» **Task instructions**: From the material that follows, please give the number of lines containing the string "auto", and that number alone.

» **Supplied entries**:
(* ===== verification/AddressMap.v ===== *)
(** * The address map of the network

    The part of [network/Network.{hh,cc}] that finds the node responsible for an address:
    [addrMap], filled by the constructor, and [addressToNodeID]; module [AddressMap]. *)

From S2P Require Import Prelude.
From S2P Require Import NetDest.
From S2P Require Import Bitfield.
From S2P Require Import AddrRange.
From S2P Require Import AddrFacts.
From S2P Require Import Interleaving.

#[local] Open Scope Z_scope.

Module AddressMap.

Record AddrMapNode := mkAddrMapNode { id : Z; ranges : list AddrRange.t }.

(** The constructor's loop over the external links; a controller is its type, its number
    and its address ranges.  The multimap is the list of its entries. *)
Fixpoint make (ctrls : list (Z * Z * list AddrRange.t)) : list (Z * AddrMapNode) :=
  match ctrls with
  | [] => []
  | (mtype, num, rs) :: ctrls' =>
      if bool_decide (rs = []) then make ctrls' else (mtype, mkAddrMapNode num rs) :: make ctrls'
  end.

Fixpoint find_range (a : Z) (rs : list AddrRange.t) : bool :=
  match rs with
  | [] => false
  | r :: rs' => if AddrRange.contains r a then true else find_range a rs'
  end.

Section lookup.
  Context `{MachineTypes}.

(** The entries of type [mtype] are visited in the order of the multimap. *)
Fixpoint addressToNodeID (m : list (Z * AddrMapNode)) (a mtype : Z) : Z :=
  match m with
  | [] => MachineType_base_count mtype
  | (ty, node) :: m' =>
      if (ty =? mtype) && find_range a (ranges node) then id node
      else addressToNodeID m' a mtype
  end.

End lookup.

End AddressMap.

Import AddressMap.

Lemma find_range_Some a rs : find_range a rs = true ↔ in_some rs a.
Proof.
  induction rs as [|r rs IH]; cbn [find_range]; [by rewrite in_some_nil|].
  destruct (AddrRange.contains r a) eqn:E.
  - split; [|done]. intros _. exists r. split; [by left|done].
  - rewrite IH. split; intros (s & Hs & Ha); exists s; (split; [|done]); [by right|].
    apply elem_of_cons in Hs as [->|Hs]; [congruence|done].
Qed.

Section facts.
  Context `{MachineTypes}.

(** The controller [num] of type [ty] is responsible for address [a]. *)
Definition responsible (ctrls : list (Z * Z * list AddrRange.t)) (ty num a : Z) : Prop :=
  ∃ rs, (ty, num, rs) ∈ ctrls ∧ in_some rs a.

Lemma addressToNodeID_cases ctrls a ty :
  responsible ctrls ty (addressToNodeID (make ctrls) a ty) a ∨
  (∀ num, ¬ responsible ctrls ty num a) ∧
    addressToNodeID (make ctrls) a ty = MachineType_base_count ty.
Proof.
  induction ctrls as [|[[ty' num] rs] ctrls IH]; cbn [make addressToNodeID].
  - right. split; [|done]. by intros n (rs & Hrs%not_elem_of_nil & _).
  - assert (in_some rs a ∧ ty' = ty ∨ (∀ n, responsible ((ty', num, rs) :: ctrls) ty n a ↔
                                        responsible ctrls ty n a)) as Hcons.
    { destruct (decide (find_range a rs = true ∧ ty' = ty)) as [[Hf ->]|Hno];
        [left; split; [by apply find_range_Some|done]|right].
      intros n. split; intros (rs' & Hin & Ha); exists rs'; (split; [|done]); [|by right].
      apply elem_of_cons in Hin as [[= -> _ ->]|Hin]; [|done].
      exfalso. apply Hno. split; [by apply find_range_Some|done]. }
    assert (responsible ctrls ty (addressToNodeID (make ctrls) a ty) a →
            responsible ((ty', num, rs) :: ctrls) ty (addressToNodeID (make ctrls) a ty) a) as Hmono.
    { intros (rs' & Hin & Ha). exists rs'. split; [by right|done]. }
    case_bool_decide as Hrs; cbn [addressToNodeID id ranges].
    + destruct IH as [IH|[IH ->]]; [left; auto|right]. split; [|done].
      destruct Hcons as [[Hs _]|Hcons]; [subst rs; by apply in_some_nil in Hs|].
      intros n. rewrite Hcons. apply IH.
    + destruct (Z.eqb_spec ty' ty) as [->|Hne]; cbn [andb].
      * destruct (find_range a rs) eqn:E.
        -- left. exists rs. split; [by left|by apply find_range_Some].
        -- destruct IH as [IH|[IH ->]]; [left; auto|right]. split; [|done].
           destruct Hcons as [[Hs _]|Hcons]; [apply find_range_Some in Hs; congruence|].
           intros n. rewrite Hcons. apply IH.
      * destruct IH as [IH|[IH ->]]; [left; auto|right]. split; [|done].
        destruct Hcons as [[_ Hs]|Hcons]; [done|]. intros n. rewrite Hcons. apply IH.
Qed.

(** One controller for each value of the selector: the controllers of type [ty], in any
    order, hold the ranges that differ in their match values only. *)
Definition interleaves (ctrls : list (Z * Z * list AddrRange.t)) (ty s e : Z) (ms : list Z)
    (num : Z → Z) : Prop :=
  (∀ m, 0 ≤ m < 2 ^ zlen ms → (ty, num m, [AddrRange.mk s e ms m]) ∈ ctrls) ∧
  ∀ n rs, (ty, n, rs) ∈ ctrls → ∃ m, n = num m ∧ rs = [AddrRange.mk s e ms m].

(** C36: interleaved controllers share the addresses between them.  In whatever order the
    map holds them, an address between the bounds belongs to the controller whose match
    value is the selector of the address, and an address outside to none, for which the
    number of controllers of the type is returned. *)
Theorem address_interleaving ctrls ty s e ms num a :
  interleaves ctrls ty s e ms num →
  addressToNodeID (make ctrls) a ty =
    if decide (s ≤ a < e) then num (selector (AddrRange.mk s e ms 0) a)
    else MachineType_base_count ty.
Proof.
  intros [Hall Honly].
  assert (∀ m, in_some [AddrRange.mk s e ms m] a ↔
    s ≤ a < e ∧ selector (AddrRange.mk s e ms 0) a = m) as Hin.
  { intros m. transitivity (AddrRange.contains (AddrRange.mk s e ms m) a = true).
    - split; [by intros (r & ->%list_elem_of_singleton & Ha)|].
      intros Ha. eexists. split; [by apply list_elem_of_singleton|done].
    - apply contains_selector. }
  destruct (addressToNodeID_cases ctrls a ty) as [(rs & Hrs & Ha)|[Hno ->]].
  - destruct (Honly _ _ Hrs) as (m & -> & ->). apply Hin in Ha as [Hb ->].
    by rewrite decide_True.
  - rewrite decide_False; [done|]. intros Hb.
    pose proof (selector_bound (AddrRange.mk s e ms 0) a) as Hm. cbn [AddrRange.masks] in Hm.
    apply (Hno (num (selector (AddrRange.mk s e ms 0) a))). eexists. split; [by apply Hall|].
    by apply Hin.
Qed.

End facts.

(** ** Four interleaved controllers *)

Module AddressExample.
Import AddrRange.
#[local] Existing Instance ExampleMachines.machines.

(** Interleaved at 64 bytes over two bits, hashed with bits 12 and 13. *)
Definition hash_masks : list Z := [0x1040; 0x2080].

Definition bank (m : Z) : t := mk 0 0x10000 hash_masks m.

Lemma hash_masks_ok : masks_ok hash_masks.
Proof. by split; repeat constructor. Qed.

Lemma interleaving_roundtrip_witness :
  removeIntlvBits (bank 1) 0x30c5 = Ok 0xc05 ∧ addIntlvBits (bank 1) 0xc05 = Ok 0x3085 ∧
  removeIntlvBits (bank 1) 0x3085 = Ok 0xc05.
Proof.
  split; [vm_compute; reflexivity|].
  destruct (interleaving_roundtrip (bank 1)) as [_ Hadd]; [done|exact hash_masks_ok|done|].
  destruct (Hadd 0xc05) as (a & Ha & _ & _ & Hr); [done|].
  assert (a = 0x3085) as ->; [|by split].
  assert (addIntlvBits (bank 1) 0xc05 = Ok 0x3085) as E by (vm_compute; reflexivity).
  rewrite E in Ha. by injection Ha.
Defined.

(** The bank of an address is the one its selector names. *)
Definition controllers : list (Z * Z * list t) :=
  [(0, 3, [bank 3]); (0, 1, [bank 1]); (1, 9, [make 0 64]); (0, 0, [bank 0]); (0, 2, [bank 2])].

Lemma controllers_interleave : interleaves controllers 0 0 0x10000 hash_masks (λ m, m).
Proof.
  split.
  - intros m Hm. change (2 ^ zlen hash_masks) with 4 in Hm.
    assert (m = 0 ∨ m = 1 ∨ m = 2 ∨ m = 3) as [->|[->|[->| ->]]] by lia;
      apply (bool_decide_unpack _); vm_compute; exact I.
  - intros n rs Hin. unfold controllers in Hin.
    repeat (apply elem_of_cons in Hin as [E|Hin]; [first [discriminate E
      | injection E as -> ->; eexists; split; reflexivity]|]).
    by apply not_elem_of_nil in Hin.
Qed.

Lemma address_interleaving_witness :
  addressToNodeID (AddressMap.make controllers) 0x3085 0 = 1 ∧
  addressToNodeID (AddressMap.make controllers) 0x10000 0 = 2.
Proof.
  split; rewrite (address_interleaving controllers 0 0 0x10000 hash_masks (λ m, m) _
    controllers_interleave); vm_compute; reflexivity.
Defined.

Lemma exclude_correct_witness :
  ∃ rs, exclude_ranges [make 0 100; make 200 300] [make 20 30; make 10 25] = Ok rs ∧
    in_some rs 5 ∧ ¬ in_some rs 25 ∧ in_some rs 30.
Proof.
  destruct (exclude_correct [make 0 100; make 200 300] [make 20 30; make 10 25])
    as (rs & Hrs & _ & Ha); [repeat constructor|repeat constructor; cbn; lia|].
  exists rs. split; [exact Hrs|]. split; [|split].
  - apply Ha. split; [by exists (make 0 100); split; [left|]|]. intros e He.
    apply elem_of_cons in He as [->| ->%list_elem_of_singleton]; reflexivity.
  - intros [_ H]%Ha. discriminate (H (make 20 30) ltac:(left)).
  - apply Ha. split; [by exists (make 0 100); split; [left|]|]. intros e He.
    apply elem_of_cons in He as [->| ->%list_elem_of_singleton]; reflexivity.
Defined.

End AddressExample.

» **Response area**: 3